Malta’s reputation at stake in toxic waste export case, MP says
It is the government’s duty to clarify the Malta link in the case of a Dutch multinational oil trading company found guilty of illegally exporting toxic waste, according to Labour MP Owen Bonnici. Dutch company Trafigura last week was fined €1 million...
It is the government’s duty to clarify the Malta link in the case of a Dutch multinational oil trading company found guilty of illegally exporting toxic waste, according to Labour MP Owen Bonnici.
Dutch company Trafigura last week was fined €1 million in The Netherlands after its ship, the Probo Koala, passed through Amsterdam with its cargo in 2006.
Writing in The Times today, Dr Bonnici highlights the details of the Malta connection in the case and also points out that Trafigura has a company registered in Malta.
Trafigura tried to clean low-grade oil by mixing it with caustic soda on board the Probo Koala. The operation produced a toxic by-product but the Dutch authorities blocked the company from un-loading the waste for treatment in Amsterdam. Trafigura had des-cribed the waste as “harmless slops”.

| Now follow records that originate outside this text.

(* ===== verification/UserMem.v ===== *)
(** * The memory of a program, seen from the kernel

    A system call runs on the page tables of its caller, so a load or a store through a
    pointer of the program is translated byte by byte as [virt_to_phys] walks them.  An
    address that is not mapped faults. *)

From S2P Require Import Prelude CString Mem Frames Pmm Vmm PageTable UserPages Elf ElfSpec User UserSpec.

Section mem.
Context {A : Type} `{FrameAlloc A}.
Implicit Type s : Vmm A.

Definition user_byte (va : Z) s : Res Z :=
  let p := virt_to_phys va s in
  if p =? 0 then Fault else Ok (pm s p).

Fixpoint user_load (n : nat) (va : Z) s : Res (list Z) :=
  match n with
  | O => Ok []
  | S n => b ← user_byte va s; bs ← user_load n (u64 (va + 1)) s; Ok (b :: bs)
  end.

(** The bytes of a string up to its NUL; [fuel] bounds its length. *)
Fixpoint user_string (fuel : nat) (va : Z) s : Res (list Z) :=
  match fuel with
  | O => NoFuel
  | S fuel =>
      c ← user_byte va s;
      if c =? 0 then Ok [0] else rest ← user_string fuel (u64 (va + 1)) s; Ok (c :: rest)
  end.

Fixpoint user_store (va : Z) (bs : list Z) s : Res (Vmm A) :=
  match bs with
  | [] => Ok s
  | b :: bs =>
      let p := virt_to_phys va s in
      if p =? 0 then Fault else user_store (u64 (va + 1)) bs (with_pm (store_bytes (pm s) p [b]) s)
  end.

End mem.

(** ** Laws *)

Section laws.
Context {A : Type} `{FrameAllocLaws A}.
Context (P : Z → Prop) (HP : ∀ va, 0 ≤ va < 2 ^ 47 → P (pml4_idx va)).
Implicit Type s : Vmm A.

(** A store inside a window writes its bytes at their virtual addresses and nothing else. *)
Lemma user_store_spec lo hi pg va bs s :
  tree_ok P (get_pml4 s) s → window P lo hi pg s → (∀ x, lo ≤ x < hi → pg (x / PAGE_SIZE) ≠ 0) →
  lo ≤ va → va + zlen bs ≤ hi →
  ∃ s', user_store va bs s = Ok s' ∧ rewrites P lo hi pg s s' ∧
    ∀ x, lo ≤ x < hi → pm s' (virt_to_phys x s) =
      if decide (va ≤ x < va + zlen bs) then default 0 (zget bs (x - va)) else pm s (virt_to_phys x s).
Proof using All.
  intros Hok W Hnz. revert va s Hok W. induction bs as [|b bs IH]; intros va s Hok W Hlo Hhi; cbn [user_store].
  { exists s. split; [done|]. split; [by apply rewrites_refl|]. intros x Hx. change (zlen []) with 0. by rewrite decide_False by lia. }
  pose proof (wi_bounds _ _ _ _ _ W) as [Hb1 Hb2].
  assert (zlen (b :: bs) = 1 + zlen bs ∧ 0 ≤ zlen bs) as [Hl Hl0] by (unfold zlen; simpl; lia). rewrite Hl in *.
  pose proof (wi_walk _ _ _ _ _ W va ltac:(lia)) as Ew. pose proof (Z.mod_pos_bound va PAGE_SIZE ltac:(done)).
  pose proof (Hnz va ltac:(lia)). destruct (wi_frame _ _ _ _ _ W va) as [(f & Ef & Hf) _]; [lia|].
  rewrite Ew, (proj2 (Z.eqb_neq _ 0)) by (unfold PAGE_SIZE in *; lia).
  destruct (write_chunk P HP lo hi pg s va [b] Hok W) as [R1 M1]; [change (zlen [b]) with 1; lia..|].
  set (s1 := with_pm _ s) in *. pose proof (rewrites_pml4 P _ _ _ _ _ R1) as E1. rewrite u64_small by (unfold is_u64; lia).
  destruct (IH (va + 1) s1) as (s' & E & R2 & M2); [by rewrite E1; apply R1|by eapply rewrites_window|lia|lia|].
  exists s'. split; [exact E|]. split; [by eapply rewrites_trans|]. intros x Hx.
  rewrite <-(rw_walk P _ _ _ _ _ R1) by lia. rewrite M2 by done. rewrite (rw_walk P _ _ _ _ _ R1), M1 by lia.
  change (zlen [b]) with 1. repeat case_decide; try lia; try done.
  - f_equal. unfold zget. rewrite (proj2 (Z.ltb_ge (x - (va + 1)) 0)), (proj2 (Z.ltb_ge (x - va) 0)) by lia.
    replace (Z.to_nat (x - va)) with (S (Z.to_nat (x - (va + 1)))) by lia. done.
  - by replace (x - va) with 0 by lia.
Qed.

End laws.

Part of the waste was produced from the treatment of oil that had been transferred to the Probo Koala from two Maltese-registered ships, and one of the transhipments happened off Malta.

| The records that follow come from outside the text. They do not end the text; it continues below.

Lemma map_zero_pages_gives flags n va s :
  user_ok P s → 0 ≤ va → va + Z.of_nat n * PAGE_SIZE ≤ 2 ^ 47 → va `mod` PAGE_SIZE = 0 →
  Z.land flags PHYS_MASK = 0 → Z.testbit flags 0 = true →
  ensures (map_zero_pages n flags va s) (gives (region va (va + Z.of_nat n * PAGE_SIZE)) flags s).
Proof using All.
  intros Hu Hva Hend Hal Hfl Hb. revert va s Hu Hva Hend Hal. induction n as [|n IH]; intros va s Hu Hva Hend Hal; cbn [map_zero_pages].
  { assert (∀ v, ¬ region va (va + Z.of_nat 0 * PAGE_SIZE) v) as Hno by (intros v; unfold region; lia). cbn [ensures].
    split; [by apply fills_none|by intros v _ [Hg|]; [destruct (Hno v)|]|intros v _ Hg; by destruct (Hno v)|intros _ v v' Hg; by destruct (Hno v)]. }
  assert (0 < PAGE_SIZE) as HPS by done.
  eapply ensures_bind; [apply map_zero_page_gives; done || nia|].
  intros s1 F1. pose proof (extends_user P _ _ Hu (fi_ext _ _ _ _ _ _ (gv_fills _ _ _ _ F1))) as Hu1.
  eapply ensures_mono; [apply IH; [done|nia|nia|]|].
  { rewrite Z.add_mod, Hal by done. reflexivity. }
  intros s2 F2. eapply gives_ext; [|eapply gives_trans; [..|exact F1|exact F2]].
  - intros v. unfold page_at, region. nia.
  - intros v. apply and_dec; apply Z_le_dec || apply Z_lt_dec.
  - intros v. apply and_dec; apply Z_le_dec || apply Z_lt_dec.
  - intros v. unfold page_at, region. lia.
Qed.

(** The same, with the frames it may need. *)
Lemma map_zero_pages_frames flags lo hi s :
  user_ok P s → 0 ≤ lo ≤ hi → hi ≤ 2 ^ 47 → lo `mod` 4096 = 0 → hi `mod` 4096 = 0 →
  Z.land flags PHYS_MASK = 0 → Z.testbit flags 0 = true →
  ensures_frames (4 * Z.to_nat ((hi - lo) / 4096)) (fa s) (map_zero_pages (page_count lo hi) flags lo s) (gives (region lo hi) flags s).
Proof using All.
  intros Hu Hlo Hhi Hl Hh Hfl Hb. pose proof (page_count_eq lo hi Hl Hh ltac:(lia)) as Ec.
  replace (Z.to_nat ((hi - lo) / 4096)) with (page_count lo hi) by (unfold page_count, PAGE_SIZE; f_equal; Z.div_mod_to_equations; lia).
  eapply ensures_costs; [|apply map_zero_pages_costs]. rewrite <-Ec at 2.
  apply map_zero_pages_gives; done || lia.
Qed.

(** What was handed out can be given back. *)
Lemma gives_owned g fl s s' v : get_pml4 s' = get_pml4 s → gives g fl s s' → 0 ≤ v < 2 ^ 47 → g v → owned s' v.
Proof using All.
  intros E G Hv Hg. split; [apply paged_small, (gv_paged _ _ _ _ G); [done|by left]|]. intros _.
  destruct (fi_in _ _ _ _ _ _ (gv_fills _ _ _ _ G) v Hv Hg) as (_ & Hd & _). split; [exact Hd|]. by apply (gv_frame _ _ _ _ G).
Qed.

(** ** The properties *)

Definition page_top (x : Z) : Z := (x + 4095) / 4096 * 4096.

Lemma page_top_bounds x : x ≤ page_top x < x + 4096 ∧ page_top x `mod` 4096 = 0.
Proof using Type. unfold page_top. Z.div_mod_to_equations. lia. Qed.

Lemma USER_RW_flags : Z.land USER_RW PHYS_MASK = 0 ∧ Z.testbit USER_RW 0 = true.
Proof using Type. split; reflexivity. Qed.

Lemma prot_flags_ok prot : Z.land (prot_flags prot) PHYS_MASK = 0 ∧ Z.testbit (prot_flags prot) 0 = true.
Proof using Type. unfold prot_flags. destruct (negb _), (_ =? 0); split; reflexivity. Qed.

(** The bits of the flags of a protection. *)
Lemma prot_flags_rights prot :
  Z.testbit (prot_flags prot) 0 = true ∧ Z.testbit (prot_flags prot) 2 = true ∧
  Z.testbit (prot_flags prot) 1 = Z.testbit prot 1 ∧ Z.testbit (prot_flags prot) 63 = negb (Z.testbit prot 2).
Proof using Type.
  pose proof (land_pow2_testbit prot 1 ltac:(lia)) as E1. pose proof (land_pow2_testbit prot 2 ltac:(lia)) as E2.
  unfold prot_flags. change PROT_WRITE with (2 ^ 1). change PROT_EXEC with (2 ^ 2). rewrite E1, <-E2.
  by destruct (Z.testbit prot 1), (Z.land prot (2 ^ 2) =? 0).
Qed.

Probo Koala eventually off-loaded its toxic sludge in Ivory Coast, which allegedly led to the injury of thousands of people in a widely publicised scandal.
When contacted, Dr Bonnici insisted the government had a duty to explain the facts because the country’s reputation was at stake.
“I do not want my country to be associated with companies like this and if the government did not know what was happening off the Maltese coast it should say so. However, if it was aware the country is owed an explanation,” the MP said.
He criticised the fact that Malta had not yet ratified the Ban amendment to the Basle Convention – to which it is a signatory – that deals with the trans-boundary movement of toxic waste and its disposal. The amendment specifically banned the export of hazardous waste from OECD to non-OECD countries.
“Malta had championed the Law of the Seas in the UN and in that same spirit it should ratify the Ban amendment,” Dr Bonnici said, insisting the government had to give an explanation of its opposition at EU level to proposals intended to combat trans-frontier waste shipments and similar green crimes.
Around 1,000 Ivorians had sued Trafigura for the alleged damage caused to them by the toxic waste. Although the company denied the allegations in 2007, it reached an out-of-court settlement to the tune of $160 million with the government of Ivory Coast and agreed to pay another $50 million in 2009 to Ivorians who said they had been poisoned by the waste.
The latest case was the first time the company had faced criminal proceedings over its actions.